Efficiency Statistics and Bounds for Systems with Broken Time-Reversal Symmetry
Jian-Hua Jiang, Bijay Kumar Agarwalla, and Dvira Segal

TL;DR
This paper investigates the statistical properties of efficiency in mesoscopic energy transducers that break time-reversal symmetry, revealing how the second law constrains efficiency fluctuations and analyzing specific quantum systems.
Contribution
It introduces universal efficiency statistics for systems with broken time-reversal symmetry and explores the impact of asymmetric Onsager matrices on efficiency distributions.
Findings
Efficiency distribution becomes infinitely broad in the tight-coupling limit with broken symmetry
Second law imposes restrictions on stochastic efficiency statistics
Quantum Hall and triple-quantum-dot systems exemplify the theoretical results
Abstract
Universal properties of the statistics of stochastic efficiency for mesoscopic time-reversal symmetry broken energy transducers are revealed in the Gaussian approximation.
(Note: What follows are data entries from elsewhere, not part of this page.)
(** The integer sum and the final power for at most 19 trits. *)
Lemma weigh_loop_trits (a : list Z) (n : Z) :
  1 <= n <= 19 -> (Z.to_nat n <= length a)%nat ->
  (forall j, (j < Z.to_nat n)%nat -> is_trit (nth j a 0)) ->
  Z.abs (trits_value (take (Z.to_nat n) a)) <= max_val n /\
  fst (weigh_loop (Z.to_nat n) 0 a 0 1) = trits_value (take (Z.to_nat n) a).
Proof.
  intros Hn Hlen Htr.
  set (f := Z.to_nat n).
  assert (Hf : (f <= 19)%nat) by lia.
  assert (Hh : half_pow3 f <= half_pow3 19) by (apply half_pow3_mono; exact Hf).
  change (half_pow3 19) with 581130733 in Hh.
  pose proof (half_pow3_nonneg f) as Hh0.
  assert (Hmax : max_val n = half_pow3 f)
    by (unfold f; rewrite half_pow3_max_val, Z2Nat.id by lia; reflexivity).
  destruct (weigh_loop_sum f 0 a 0 1) as [Hb Hw];
    [lia | intros j Hj; apply Htr; lia | lia | unfold INT_MAX; lia | unfold INT_MAX; lia |].
  rewrite drop_0 in Hb, Hw. rewrite Hmax, Hw. split; [exact Hb|]. cbn [fst]. lia.
Qed.

(** X12.  For at most 19 trits of {-1, 0, +1},
    [balanced_ternary_to_float] divides the weighted sum of the trits,
    which is at most [(3^n - 1) / 2] in magnitude, by
    [(3^n - 1) / 2], both converted to [float]: its integer arithmetic
    does not wrap. *)
Theorem decoder_weighted_sum (a : list Z) (n : Z) :
  1 <= n <= 19 -> (Z.to_nat n <= length a)%nat ->
  (forall j, (j < Z.to_nat n)%nat -> is_trit (nth j a 0)) ->
  Z.abs (trits_value (take (Z.to_nat n) a)) <= max_val n /\
  balanced_ternary_to_float (Some a) n
    = F32.div (F32.of_int (trits_value (take (Z.to_nat n) a))) (F32.of_int (max_val n)).
Proof.
  intros Hn Hlen Htr.
  destruct (weigh_loop_trits a n Hn Hlen Htr) as [Hb Hw].
  split; [exact Hb|].
  unfold balanced_ternary_to_float.
  replace (n <=? 0) with false by (symmetry; apply Z.leb_gt; lia).
  now rewrite decode_max_val_encode, encode_max_val_exact, Hw by lia.
Qed.

Lemma decoder_weighted_sum_witness :
  Z.abs (trits_value (take (Z.to_nat 4) [1; -1; 0; 1; 5])) <= max_val 4 /\
  balanced_ternary_to_float (Some [1; -1; 0; 1; 5]) 4
    = F32.div (F32.of_int (trits_value (take (Z.to_nat 4) [1; -1; 0; 1; 5])))
        (F32.of_int (max_val 4)).
Proof.
  apply (decoder_weighted_sum [1; -1; 0; 1; 5] 4).
  - lia.
  - simpl. lia.
  - intros j Hj. unfold is_trit.
    destruct j as [|[|[|[|j]]]]; simpl in *; lia.
Defined.
(** What a run of the loop from iteration [i] has seen, for each of the
    three ways it can come out: every tester before the last one was
    retried; the last one either rejected in [disconnect()], or found the
    debug server, or was followed by a clock reading past the deadline. *)
Lemma retryLoop_run (stopMillis : Z) :
  forall (fuel i : nat) (log : list LogLine),
    match retryLoop fuel w stopMillis i log with
    | OutOfFuel =>
        forall j, (i <= j < i + fuel)%nat -> retried w stopMillis j
    | Threw e =>
        exists j, (i <= j < i + fuel)%nat /\
                  disconnect (heartbeat w j) = Throw e /\
                  forall k, (i <= k < j)%nat -> retried w stopMillis k
    | Exited x =>
        (i < attempts x <= i + fuel)%nat /\
        (forall k, (i <= k < pred (attempts x))%nat -> retried w stopMillis k) /\
        disconnect (heartbeat w (pred (attempts x))) = Ok tt /\
        ((debugServerAvailable x = true /\
          foundUp (heartbeat w (pred (attempts x)))) \/
         (debugServerAvailable x = false /\
          ~ foundUp (heartbeat w (pred (attempts x))) /\
          stopMillis < dateNow w (attempts x)))
    end.
Proof.
  induction fuel as [|fuel IH]; intros i log; simpl; [intros j Hj; lia|].
  pose proof (test_foundUp (heartbeat w i)) as Hup.
  destruct (test (heartbeat w i)) as [available lines]. simpl in Hup.
  destruct (disconnect (heartbeat w i)) as [[]|e] eqn:Hd.
  - destruct available.
    + simpl. split; [lia|]. split; [intros k Hk; lia|]. split; [exact Hd|].
      left. split; [reflexivity | now apply Hup].
    + assert (Hdown : ~ foundUp (heartbeat w i))
        by (intros Hf; apply Hup in Hf; discriminate).
      destruct (dateNow w (S i) >? stopMillis) eqn:Hnow.
      * simpl. split; [lia|]. split; [intros k Hk; lia|]. split; [exact Hd|].
        right. split; [reflexivity|]. split; [exact Hdown | now apply Z.gtb_lt].
      * assert (Hi : retried w stopMillis i).
        { split; [exact Hd|]. split; [exact Hdown|].
          rewrite Z.gtb_ltb in Hnow. now apply Z.ltb_ge in Hnow. }
        specialize (IH (S i) (log ++ lines ++ [NotReadyRetrying])%list).
        destruct (retryLoop fuel w stopMillis (S i) _) as [|x|err].
        -- intros j Hj. destruct (Nat.eq_dec j i) as [->|Hne];
             [exact Hi | apply IH; lia].
        -- destruct IH as (Hatt & Hret & Hlast & Hwhy).
           split; [lia|]. split; [|split; assumption].
           intros k Hk. destruct (Nat.eq_dec k i) as [->|Hne];
             [exact Hi | apply Hret; lia].
        -- destruct IH as (j & Hj & He & Hret). exists j.
           split; [lia|]. split; [exact He|].
           intros k Hk. destruct (Nat.eq_dec k i) as [->|Hne];
             [exact Hi | apply Hret; lia].
  - exists i. split; [lia|]. split; [exact Hd|]. intros k Hk. lia.
Qed.

(** Once the loop has come out, more fuel changes nothing. *)
Lemma retryLoop_more_fuel (stopMillis : Z) :
  forall (fuel fuel' i : nat) (log : list LogLine),
    (fuel <= fuel')%nat ->
    retryLoop fuel w stopMillis i log <> OutOfFuel ->
    retryLoop fuel' w stopMillis i log = retryLoop fuel w stopMillis i log.
Proof.
  induction fuel as [|fuel IH]; intros fuel' i log Hle Hne;
    [simpl in Hne; congruence|].
  destruct fuel' as [|fuel']; [lia|]. simpl in *.
  destruct (test (heartbeat w i)) as [available lines].
  destruct (disconnect (heartbeat w i)); [|reflexivity].
  destruct available; [reflexivity|].
  destruct (dateNow w (S i) >? stopMillis); [reflexivity|].
  apply IH; [lia | exact Hne].
Qed.


End WaitingForTheDebugAdapter.

(** ** The scenarios, run *)
Section ScenarioRuns.
Import JsString Js Prompter SearchPattern Wizard TailLogGroup PythonDebug Scenario.

(** The test "Accepted value is returned". *)
Example test_accepted_value_is_returned :
  promptPromise (accept "hello world" (prompt (samplePrompter [])))
    = Resolved (Value "hello world").
Proof. reflexivity. Qed.

(** The test "Button can do something and leave input box open". *)
Example test_button_leaves_input_box_open :
  let pressed := pressButton sideEffectButton (prompt (samplePrompter [sideEffectButton])) in
  vars pressed = true /\ isShowing (inputBox pressed) = true /\
  promptPromise pressed = Pending /\ promptPromise (hide pressed) = Resolved Cancel.
Proof. repeat split. Qed.

Lemma hide_resolves_cancel_witness :
  let p := prompt (samplePrompter []) in
  promptPromise p = Pending /\
  promptPromise (hide p) = Resolved Cancel /\
  isShowing (inputBox (hide p)) = false.
Proof.
  split; [reflexivity|].
  apply (proj2 (proj2 (@hide_resolves_cancel bool
                         (set_buttons [] newTestInputBox) false []))).
  reflexivity.
Defined.

Lemma back_button_resolves_back_witness :
  let p := prompt (samplePrompter [createBackButton]) in
  In createBackButton (buttons (inputBox p)) /\
  promptPromise p = Pending /\
  promptPromise (pressButton createBackButton p) = Resolved WIZARD_BACK.
Proof.
  split; [left; reflexivity|]. split; [reflexivity|].
  apply (@back_button_resolves_back bool
           (set_buttons [createBackButton] newTestInputBox) false []);
    [left; reflexivity | reflexivity].
Defined.

Lemma button_handler_outcome_witness :
  let p := prompt (samplePrompter [returnsValueButton; sideEffectButton]) in
  promptPromise p = Pending /\
  promptPromise (pressButton returnsValueButton p) = Resolved (Value "hello world") /\
  promptPromise (pressButton sideEffectButton p) = Pending /\
  isShowing (inputBox (pressButton sideEffectButton p)) = true.
Proof.
  pose proof (@button_handler_outcome bool
                (set_buttons [returnsValueButton; sideEffectButton] newTestInputBox)
                false [] returnsValueButton eq_refl) as Hvalue.
  pose proof (@button_handler_outcome bool
                (set_buttons [returnsValueButton; sideEffectButton] newTestInputBox)
                false [] sideEffectButton eq_refl) as Hside.
  cbv zeta in *.
  split; [reflexivity|]. split; [|split].
  - apply (proj1 Hvalue (Value "hello world") []). reflexivity.
  - apply (proj2 Hside). reflexivity.
  - apply (proj2 Hside); reflexivity.
Defined.

Lemma searchPattern_redisplay_witness :
  let sp :=
    newSearchPatternPrompter
      {| groupName := "my-group"; regionName := "us-east-1" |}
      {| SearchPattern.filterPattern := None; limit := None;
         startTime := None; endTime := None |}
      failedRetry (@newTestInputBox unit) noOptions tt in
  truthy "[ERROR" = true /\ truthy "Invalid filter pattern" = true /\
  value (inputBox (base sp)) = "[ERROR" /\
  validationMessage (inputBox (base sp)) = Some "Invalid filter pattern" /\
  validationMessage (inputBox (changeValue "[ERROR]" (prompt (base sp)))) = None.
Proof.
  pose proof (@searchPattern_redisplay unit
                {| groupName := "my-group"; regionName := "us-east-1" |}
                {| SearchPattern.filterPattern := None; limit := None;
                   startTime := None; endTime := None |}
                failedRetry newTestInputBox noOptions tt
                "[ERROR" "Invalid filter pattern" []
                eq_refl eq_refl eq_refl eq_refl) as H.
  cbv zeta in *. destruct H as (Hv & Hm & Hclear & _).
  split; [reflexivity|]. split; [reflexivity|].
  split; [exact Hv|]. split; [exact Hm|]. exact (Hclear "[ERROR]").
Defined.
(** * GIAS data fetcher: a shallow embedding of [src/fetch-data.ts]

    The development follows the layers of the program:
    - [Text]: the string primitives of the JavaScript runtime that the
      validator uses ([includes], [split], [slice], [some]); a string is a
      sequence of characters that are only ever compared for equality;
    - [Validator]: [validateCSVContent], [isHtmlContent], [isValidCsv];
    - [Num]: JavaScript numbers, as IEEE 754 binary64 values;
    - [SizeCheck]: [checkFileSizeChange];
    - [Fetcher]: the file system, the transport, [downloadFile] and
      [fetchData] in a state-and-exception monad;
    - [FetcherSpec], [Samples]: the notions the statements use, and
      concrete environments to run the program in.
    The modules after these hold the lemmas and theorems, layer by layer. *)

From Stdlib Require Import ZArith Bool List Ascii String Lia.
From Stdlib Require Import Floats.SpecFloat.
From stdpp Require Import base tactics option list gmap strings.

Local Open Scope string_scope.

#[local] Arguments Ascii.eqb : simpl never.

(** ** JavaScript string primitives *)

Module Text.

(** [s.startsWith(pat)], the test [includes] repeats at every offset. *)
Fixpoint startsWith (s pat : string) : bool :=
  match pat, s with
  | EmptyString, _ => true
  | String _ _, EmptyString => false
  | String p pat', String c s' => if Ascii.eqb p c then startsWith s' pat' else false
  end.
We also discuss how the second law of thermodynamics restricts the statistics of stochastic efficiency. The tight-coupling (reversible) limit becomes unfavorable, characterized by an infinitely broad distribution of efficiency at {\em all times}, when time-reversal symmetry breaking leads to an asymmetric Onsager response matrix. The underlying physics is demonstrated through the integer quantum Hall effect and further elaborated in a triple-quantum-dot three-terminal thermoelectric engine.